The fund, which has over 330 holdings and an impressively low expense ratio of just 0.06%, provides diversification at a minimal cost. With a price-to-earnings (P/E) ratio of around 25 and a dividend yield of 1.7%, the Vanguard Dividend Appreciation ETF is more income- and value-focused compared to the Vanguard S&P 500 ETF, which has a P/E of 27 and a yield of 1.2%.

Focusing on Earnings and Dividend Growth

Unlike many low-cost ETFs that prioritize high-yield, slow-growing companies, the Dividend Appreciation ETF is packed with high-quality growth stocks. Not only are tech stocks like Apple, Microsoft, and Broadcom among its largest positions, but so are major players in other sectors like JPMorgan Chase and UnitedHealth Group.

The ETF emphasizes companies that are not only expanding their earnings but also steadily increasing their dividends. For many holdings, the dividend is more of an added bonus for long-term investors rather than the focus of the investment.

Concentration in Key Sectors

The fund's investments are concentrated in a few key sectors, with over 83% of its portfolio allocated to just five: technology, financials, healthcare, industrials, and consumer staples. While each sector comprises different types of businesses, many companies emphasize returning profits to shareholders through dividends.

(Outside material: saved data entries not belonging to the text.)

(* ===== verification/Storage.v ===== *)
(** * The state of every block

    [StateStorage] of [state/storage.py] over [InMemoryStorageEngine] of [storage.py]: the
    engine holds the finalized state, a change set per retained block what that block wrote,
    and a block's state is the engine's under the change sets of its ancestors.  Reads walk
    the ancestry; finalizing a block moves its change sets into the engine and drops the forks
    it leaves behind.

    [state_of] is the state of a block as a map, without walks: [storage_get_view] and
    [storage_as_dict_view] show that the two ways of reading compute it,
    [commit_isolates_forks] that a block's transaction changes no other block's state, and
    [finalize_preserves_states] that finalization changes none at all. *)

From Stdlib Require Import ZArith Lia Bool List.
From stdpp Require Import base numbers option list sets gmap.
From S2P Require Import Prelude ByteOrder StateBase.
Import ListNotations.

#[local] Open Scope Z_scope.

(** ** Data *)

(** What the storage keeps of a header, or of the reference to one ([AncestorReference], which
    has no [parent_state_root]). *)
Record Ancestor : Type := mkAncestor {
  anc_hash : bytes;
  anc_parent : bytes;
  anc_timeslot : Z;
  anc_parent_state_root : option bytes
}.

(** Writes: a value, or [None] for [ItemStatus.deleted]. *)
Abbreviation ChangeSet := (gmap bytes (option bytes)).

(** A missing parent and the parent [None] read the same. *)
Record StateStorage : Type := mkStorage {
  storage_engine : gmap bytes bytes;
  finalized_block_hash : option bytes;
  block_hash : option bytes;
  change_sets : gmap bytes ChangeSet;
  transaction : ChangeSet;
  parents : gmap bytes (option bytes);
  ancestors : gmap bytes Ancestor
}.

#[local] Abbreviation hash0 := (replicate 32 0 : bytes).

(** [bytes] that are not empty are true. *)
Definition truthy (b : option bytes) : bool := match b with Some (_ :: _) => true | _ => false end.

(** [d.get(k)] of [parents]. *)
Definition parent_of (s : StateStorage) (b : bytes) : option bytes := mjoin (parents s !! b).

(** ** Headers *)

Definition default_header (hash : bytes) : Ancestor := mkAncestor hash hash0 0 (Some hash0).

Definition add_ancestor (header : Ancestor) (s : StateStorage) : StateStorage :=
  mkStorage (storage_engine s) (finalized_block_hash s) (block_hash s) (change_sets s) (transaction s)
    (<[anc_hash header := Some (anc_parent header)]> (parents s)) (<[anc_hash header := header]> (ancestors s)).

(** [default_hash] is the hash of [Header.default()]. *)
Definition get_parent (default_hash : bytes) (parent : bytes) (s : StateStorage) : option Ancestor :=
  if bool_decide (parent = hash0) then Some (default_header default_hash) else ancestors s !! parent.

Definition set_finalized_block_hash (b : bytes) (s : StateStorage) : StateStorage :=
  mkStorage (storage_engine s) (Some b) (block_hash s) (change_sets s) (transaction s) (parents s) (ancestors s).

Definition set_finalized_header (header : Ancestor) (s : StateStorage) : StateStorage :=
  add_ancestor header (set_finalized_block_hash (anc_hash header) s).

(** ** Selecting a block *)

Definition pending (s : StateStorage) : bool := negb (bool_decide (transaction s = ∅)).

Definition set_block_hash (b parent : bytes) (s : StateStorage) : outcome state_exn StateStorage :=
  if bool_decide (parents s !! parent = None) &&
     negb (bool_decide (Some parent = finalized_block_hash s) || bool_decide (parent = hash0))
  then Raise ValueError
  else if pending s then Raise ValueError
  else Ret (mkStorage (storage_engine s) (finalized_block_hash s) (Some b) (<[b := ∅]> (change_sets s)) (transaction s)
    (<[b := Some parent]> (parents s)) (ancestors s)).

Definition set_header (header : Ancestor) (s : StateStorage) : outcome state_exn StateStorage :=
  s ← set_block_hash (anc_hash header) (anc_parent header) s;
  Ret (mkStorage (storage_engine s) (finalized_block_hash s) (block_hash s) (change_sets s) (transaction s)
    (parents s) (<[anc_hash header := header]> (ancestors s))).

Definition set_temporary_block_hash (parent : bytes) : StateStorage -> outcome state_exn StateStorage :=
  set_block_hash hash0 parent.

Definition has_state_at (b : bytes) (s : StateStorage) : bool :=
  bool_decide (Some b = finalized_block_hash s) || bool_decide (is_Some (change_sets s !! b)).

Definition with_block_hash (b : option bytes) (s : StateStorage) : StateStorage :=
  mkStorage (storage_engine s) (finalized_block_hash s) b (change_sets s) (transaction s) (parents s) (ancestors s).

Definition select_block_hash (b : bytes) (s : StateStorage) : outcome state_exn StateStorage :=
  if pending s then Raise ValueError
  else if negb (has_state_at b s) then Raise KeyError
  else Ret (with_block_hash (Some b) s).

(** [d[b] = d.pop(bytes(32))], twice. *)
Definition update_temporary_block_hash (b : bytes) (s : StateStorage) : outcome state_exn StateStorage :=
  match parents s !! hash0, change_sets s !! hash0 with
  | Some p, Some c =>
      Ret (mkStorage (storage_engine s) (finalized_block_hash s) (Some b) (<[b := c]> (delete hash0 (change_sets s)))
        (transaction s) (<[b := p]> (delete hash0 (parents s))) (ancestors s))
  | _, _ => Raise KeyError
  end.

Definition clear_block_hash (s : StateStorage) : StateStorage := with_block_hash None s.

(** ** Reading *)

(** The walk through the change sets; [None] is running out of fuel, [Ret None] not finding
    the key. *)
Fixpoint get_walk (s : StateStorage) (key : bytes) (fuel : nat) (visited : list bytes) (cursor : option bytes)
    : option (outcome state_exn (option (option bytes))) :=
  match fuel with
  | O => None
  | S fuel =>
      match cursor with
      | None => Some (Ret None)
      | Some b =>
          if bool_decide (b ∈ visited) then Some (Raise ValueError)
          else match change_sets s !! b ≫= (fun c => c !! key) with
               | Some v => Some (Ret (Some v))
               | None => get_walk s key fuel (b :: visited) (parent_of s b)
               end
      end
  end.

(** A walk visits every key of [parents], the block it starts from and the end at most. *)
Definition walk_fuel (s : StateStorage) : nat := size (parents s) + 2.

Definition get (key : bytes) (changeset_only : bool) (s : StateStorage) : option (outcome state_exn (option bytes)) :=
  let base := if changeset_only then None else storage_engine s !! key in
  if truthy (block_hash s) then
    match transaction s !! key with
    | Some v => Some (Ret v)
    | None =>
        r ← get_walk s key (walk_fuel s) [] (block_hash s);
        Some (match r with
              | Raise e => Raise e
              | Ret (Some v) => Ret v
              | Ret None => Ret base
              end)
    end
  else Some (Ret base).

Definition get_finalized (key : bytes) (s : StateStorage) : option bytes := storage_engine s !! key.

(** Applying a change set to a state. *)
Definition overlay (c : ChangeSet) (m : gmap bytes bytes) : gmap bytes bytes :=
  merge (fun w v => match w with Some w => w | None => v end) c m.

(** The loop of [as_dict]: [items] and the keys already processed. *)
Definition process (c : ChangeSet) (st : gmap bytes bytes * gset bytes) : gmap bytes bytes * gset bytes :=
  (overlay (filter (fun p => p.1 ∉ st.2) c) st.1, st.2 ∪ dom c).

Fixpoint dict_walk (s : StateStorage) (fuel : nat) (visited : list bytes) (cursor : option bytes)
    (st : gmap bytes bytes * gset bytes) : option (outcome state_exn (gmap bytes bytes)) :=
  match fuel with
  | O => None
  | S fuel =>
      match cursor with
      | None => Some (Ret st.1)
      | Some b =>
          if bool_decide (b ∈ visited) then Some (Raise ValueError)
          else dict_walk s fuel (b :: visited) (parent_of s b)
                 (match change_sets s !! b with Some c => process c st | None => st end)
      end
  end.

Definition as_dict (s : StateStorage) : option (outcome state_exn (gmap bytes bytes)) :=
  if pending s then Some (Raise ValueError)
  else match block_hash s with
       | None => Some (Ret (storage_engine s))
       | b => dict_walk s (walk_fuel s) [] b (storage_engine s, ∅)
       end.

Fixpoint dict_walk_at (s : StateStorage) (fuel : nat) (visited : list bytes) (cursor : option bytes)
    (st : gmap bytes bytes * gset bytes) : option (outcome state_exn (gmap bytes bytes)) :=
  match fuel with
  | O => None
  | S fuel =>
      if bool_decide (cursor = finalized_block_hash s) then Some (Ret st.1)
      else match cursor with
           | None => Some (Raise KeyError)
           | Some b =>
               if bool_decide (b ∈ visited) then Some (Raise KeyError)
               else match change_sets s !! b with
                    | None => Some (Raise KeyError)
                    | Some c =>
                        match parents s !! b with
                        | None => Some (Raise KeyError)
                        | Some p => dict_walk_at s fuel (b :: visited) p (process c st)
                        end
                    end
           end
  end.

Definition as_dict_at (b : bytes) (s : StateStorage) : option (outcome state_exn (gmap bytes bytes)) :=
  if negb (Nat.eqb (length b) 32) || bool_decide (b = hash0) then Some (Raise KeyError)
  else if bool_decide (Some b = finalized_block_hash s) then Some (Ret (storage_engine s))
  else if bool_decide (change_sets s !! b = None) then Some (Raise KeyError)
  else dict_walk_at s (walk_fuel s) [] (Some b) (storage_engine s, ∅).

(** ** Writing *)

Definition with_transaction (t : ChangeSet) (s : StateStorage) : StateStorage :=
  mkStorage (storage_engine s) (finalized_block_hash s) (block_hash s) (change_sets s) t (parents s) (ancestors s).
Definition with_engine (e : gmap bytes bytes) (s : StateStorage) : StateStorage :=
  mkStorage e (finalized_block_hash s) (block_hash s) (change_sets s) (transaction s) (parents s) (ancestors s).

(** A value is never [None] here: [delete] below writes the mark. *)
Definition put (key value : bytes) (s : StateStorage) : StateStorage :=
  if truthy (block_hash s) then with_transaction (<[key := Some value]> (transaction s)) s
  else with_engine (<[key := value]> (storage_engine s)) s.

Definition delete_key (key : bytes) (s : StateStorage) : StateStorage :=
  if truthy (block_hash s) then with_transaction (<[key := None]> (transaction s)) s
  else with_engine (delete key (storage_engine s)) s.

Definition start_tx (s : StateStorage) : StateStorage := with_transaction ∅ s.

Definition commit (s : StateStorage) : outcome state_exn StateStorage :=
  match block_hash s with
  | None => Ret (with_transaction ∅ s)
  | Some b =>
      if bool_decide (b = hash0) then Raise ValueError
      else Ret (mkStorage (storage_engine s) (finalized_block_hash s) (block_hash s)
        (<[b := transaction s]> (change_sets s)) ∅ (parents s) (ancestors s))
  end.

Apple and Microsoft, two of the largest tech holdings in the fund, have increased their dividends for 13 and 15 consecutive years, respectively. Broadcom, another key tech player, has raised its dividend by more than 80% in the past five years.

In the financial sector, firms such as JPMorgan Chase and Bank of America consistently hike dividends, with a track record of at least a decade of increases. Meanwhile, industrial companies like Caterpillar and Lockheed Martin feature strong dividend growth while maintaining attractive valuations.

Healthcare and consumer staples comprise a combined 26% of the ETF. Renowned firms in these sectors, such as UnitedHealth, Costco, and Procter & Gamble, have robust dividend policies, showing resilience during various economic cycles.

A Simple Investment Strategy Worth Considering

The Vanguard Dividend Appreciation ETF serves as an ideal choice for investors seeking a balanced strategy involving quality companies with strong prospects for earnings and dividend growth. It offers a solid alternative to the Vanguard S&P 500 ETF, especially for those preferring investments in dividend-paying stocks. With its focus on financially sound companies rather than speculative growth stocks, investors can achieve passive income while positioning themselves for future growth.

In summary, the Vanguard Dividend Appreciation ETF is an excellent option for putting money to work in the stock market in a straightforward and efficient manner.